In the entries that follow, the lines from the one with "Module Double." through the one with "Definition INT_MAX : Z := 2147483647." are the ones to write out, exactly and with both ends included. Nothing else should appear.
+--
(** * color-converter: fractional RGB colours and 24 bit HTML colour codes

    A shallow embedding of [color-converter.cpp]: the hexadecimal encoder
    [ToHex], the decoder [HexToDec] (the lambda inside [HTMLToES]), the two
    colour conversions [ESToHTML] and [HTMLToES], the two file
    conversions [ESFileToHTML] and [HTMLFileToES], [PrintHelp] and [main].

    Conventions of the embedding:
    - [int] is [Z]; the values the converters compute stay far inside the
      32 bit range (see [HexToDec_pair_range]), except for the conversion
      from [double] to [int], which is modelled as partial;
    - [double] is IEEE 754 binary64, through the executable specification of
      the Standard Library ([SpecFloat], precision 53, [emax] 1024);
    - [std::string] is [string]; an access the C++ standard leaves undefined
      or that throws is [None];
    - [std::cout] is the list of the values inserted into it, in order. *)

From Stdlib Require Import ZArith List String Ascii Bool Lia.
From Stdlib Require Import Floats.SpecFloat.
From Equations Require Import Equations.
Import ListNotations.

Local Open Scope string_scope.
Local Open Scope Z_scope.

(** ** A small error monad: [None] is undefined behaviour or an exception *)

Definition bind {A B : Type} (m : option A) (k : A -> option B) : option B :=
  match m with
  | Some a => k a
  | None => None
  end.

Notation "x <- m ;; k" := (bind m (fun x => k))
  (at level 61, m at next level, right associativity).

(** ** IEEE 754 binary64 *)

Module Double.

Definition t := spec_float.

Definition prec : Z := 53.
Definition emax : Z := 1024.

(** Conversion [int -> double]; exact for every 32 bit integer. *)
Definition of_int (n : Z) : t := binary_normalize prec emax n 0 false.

Definition mul : t -> t -> t := SFmul prec emax.
Definition div : t -> t -> t := SFdiv prec emax.
Definition sub : t -> t -> t := SFsub prec emax.
Definition leb : t -> t -> bool := SFleb.
Definition ltb : t -> t -> bool := SFltb.

Definition zero : t := S754_zero false.
Definition one : t := of_int 1.
Definition half : t := div (of_int 1) (of_int 2).

Definition INT_MIN : Z := -2147483648.
Definition INT_MAX : Z := 2147483647.

(** Conversion [double -> int]: the fractional part is discarded
    (truncation toward zero).  The behaviour is undefined when the
    truncated value does not fit in an [int], which includes the
    infinities and NaN. *)
Definition to_int (x : t) : option Z :=
  match x with
  | S754_zero _ => Some 0
  | S754_finite s m e =>
      let magnitude :=
        match e with
        | Z0 => Zpos m
        | Zpos _ => Z.shiftl (Zpos m) e
        | Zneg p => Z.shiftr (Zpos m) (Zpos p)
        end in
      let v := if s then - magnitude else magnitude in
      if (INT_MIN <=? v) && (v <=? INT_MAX) then Some v else None
  | S754_infinity _ => None
  | S754_nan => None
  end.

(** [0.0 <= x <= 1.0] *)
Definition in_unit_interval (x : t) : bool := leb zero x && leb x one.

End Double.

(** ** The operations of [std::string] and [std::vector] the program uses *)

Definition quote_char : ascii := "034"%char.
Definition newline_char : ascii := "010"%char.
Definition NUL : ascii := "000"%char.

(** The numeric value of a [char].  Whether [char] is signed does not matter
    to the program: every bound it compares a character with is below 128. *)
Definition char_code (c : ascii) : Z := Z.of_N (N_of_ascii c).

(** [s[pos]] on a [const std::string]: the character at [pos], the null
    character at [pos == s.size()], undefined beyond. *)
Fixpoint string_at (s : string) (pos : nat) : option ascii :=
  match s, pos with
  | EmptyString, O => Some NUL
  | EmptyString, S _ => None
  | String c _, O => Some c
  | String _ rest, S pos' => string_at rest pos'
  end.

(** The first [n] characters of [s], or all of [s] when it is shorter. *)
Fixpoint take (n : nat) (s : string) : string :=
  match n, s with
  | O, _ => EmptyString
  | S _, EmptyString => EmptyString
  | S n', String c rest => String c (take n' rest)
  end.

(** [s.substr(pos, n)]: throws [std::out_of_range] when [pos > s.size()]. *)
Fixpoint substr (s : string) (pos n : nat) : option string :=
  match pos, s with
  | O, _ => Some (take n s)
  | S _, EmptyString => None
  | S pos', String _ rest => substr rest pos' n
  end.

(** [v[i]] on a [std::vector]: undefined outside [0 .. v.size() - 1]. *)
Definition vector_at {A : Type} (v : list A) (i : Z) : option A :=
  if i <? 0 then None else nth_error v (Z.to_nat i).

(** ** [ToHex] *)

Definition DecToHex : list ascii :=
  ["0"; "1"; "2"; "3"; "4"; "5"; "6"; "7";
   "8"; "9"; "A"; "B"; "C"; "D"; "E"; "F"]%char.

(** [/] and [%] on [int] truncate toward zero: [Z.quot] and [Z.rem]. *)
Equations? ToHex (val : Z) : option string by wf (Z.to_nat val) lt :=
  ToHex val with Z_le_gt_dec 16 val => {
    | left _ =>
        hi <- vector_at DecToHex (Z.quot val 16) ;;
        lo <- ToHex (Z.rem val 16) ;;
        Some (String hi lo)
    | right _ =>
        c <- vector_at DecToHex val ;;
        Some (String c EmptyString) }.
Proof.
  pose proof (Z.rem_bound_pos val 16). lia.
Qed.

(** ** Loops *)

(** A [for] loop over the elements of [l], threading the loop state and
    stopping at the first undefined step. *)
Fixpoint for_each {A S : Type} (l : list A) (body : S -> A -> option S)
    (s : S) : option S :=
  match l with
  | [] => Some s
  | x :: rest => s' <- body s x ;; for_each rest body s'
  end.

(** ** [DataNode]

    [shared/DataNode.h] and [shared/DataFile.h] are not part of the sources.
    A node is modelled by what the converter observes of it: its tokens
    ([Size], [Token]) and the number [Value] reads at a position.  A file is
    the list of its top-level nodes.  The program reads [Token(1)] and
    [Token(2)] only after its test on [Size]; a token past the end reads as
    the empty string here. *)

Record DataNode : Type := mkDataNode {
  Tokens : list string;
  Value : nat -> Double.t
}.

Definition Size (node : DataNode) : nat := List.length (Tokens node).
Definition Token (node : DataNode) (index : nat) : string :=
  nth index (Tokens node) EmptyString.

(** ** [std::cout]: the values inserted into the stream *)

Inductive output : Type :=
| Str (s : string)
| Chr (c : ascii)
| Num (d : Double.t).

(** ** [ESToHTML] *)

Definition ESToHTML (node : DataNode) (index : nat) : option string :=
  for_each [0; 1; 2]%nat
    (fun result i =>
       val <- Double.to_int
                (Double.mul (Value node (index + i)) (Double.of_int 255)) ;;
       let val := Z.min 255 val in
       let val := Z.max 0 val in
       digits <- ToHex val ;;
       Some (result ++ digits)%string)
    "#".

(** ** [HTMLToES] and its local [HexToDec] *)

Definition converter : list (ascii * ascii) :=
  [("0", "9"); ("A", "F"); ("a", "f")]%char.

(** The inner loop of [HexToDec]: one character against every range. *)
Definition add_digit (c : ascii) (multiplier result : Z) : Z :=
  fold_left
    (fun result bounds =>
       if (char_code (fst bounds) <=? char_code c)
          && (char_code c <=? char_code (snd bounds))
       then result + (char_code c - char_code (fst bounds)) * multiplier
       else result)
    converter result.

(** The outer loop runs from the last character to the first; its state is
    [(multiplier, result)]. *)
Definition HexToDec (input : string) : Z :=
  snd (fold_left
         (fun state c =>
            let '(multiplier, result) := state in
            (multiplier * 16, add_digit c multiplier result))
         (rev (list_ascii_of_string input)) (1, 0)).

(** [push_back] of the decoded integer, converted to [double], followed by
    [result.back() /= 255]. *)
Definition HTMLToES (hex : string) : option (list Double.t) :=
  first <- string_at hex 0 ;;
  if negb (Ascii.eqb first "#") then Some []
  else if (String.length hex <? 7)%nat then Some []
  else
    for_each [1; 3; 5]%nat
      (fun result i =>
         pair <- substr hex i 2 ;;
         Some (result ++ [Double.div (Double.of_int (HexToDec pair))
                                     (Double.of_int 255)])%list)
      [].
+--
** Response to this task **
Module Double.

Definition t := spec_float.

Definition prec : Z := 53.
Definition emax : Z := 1024.

(** Conversion [int -> double]; exact for every 32 bit integer. *)
Definition of_int (n : Z) : t := binary_normalize prec emax n 0 false.

Definition mul : t -> t -> t := SFmul prec emax.
Definition div : t -> t -> t := SFdiv prec emax.
Definition sub : t -> t -> t := SFsub prec emax.
Definition leb : t -> t -> bool := SFleb.
Definition ltb : t -> t -> bool := SFltb.

Definition zero : t := S754_zero false.
Definition one : t := of_int 1.
Definition half : t := div (of_int 1) (of_int 2).

Definition INT_MIN : Z := -2147483648.
Definition INT_MAX : Z := 2147483647.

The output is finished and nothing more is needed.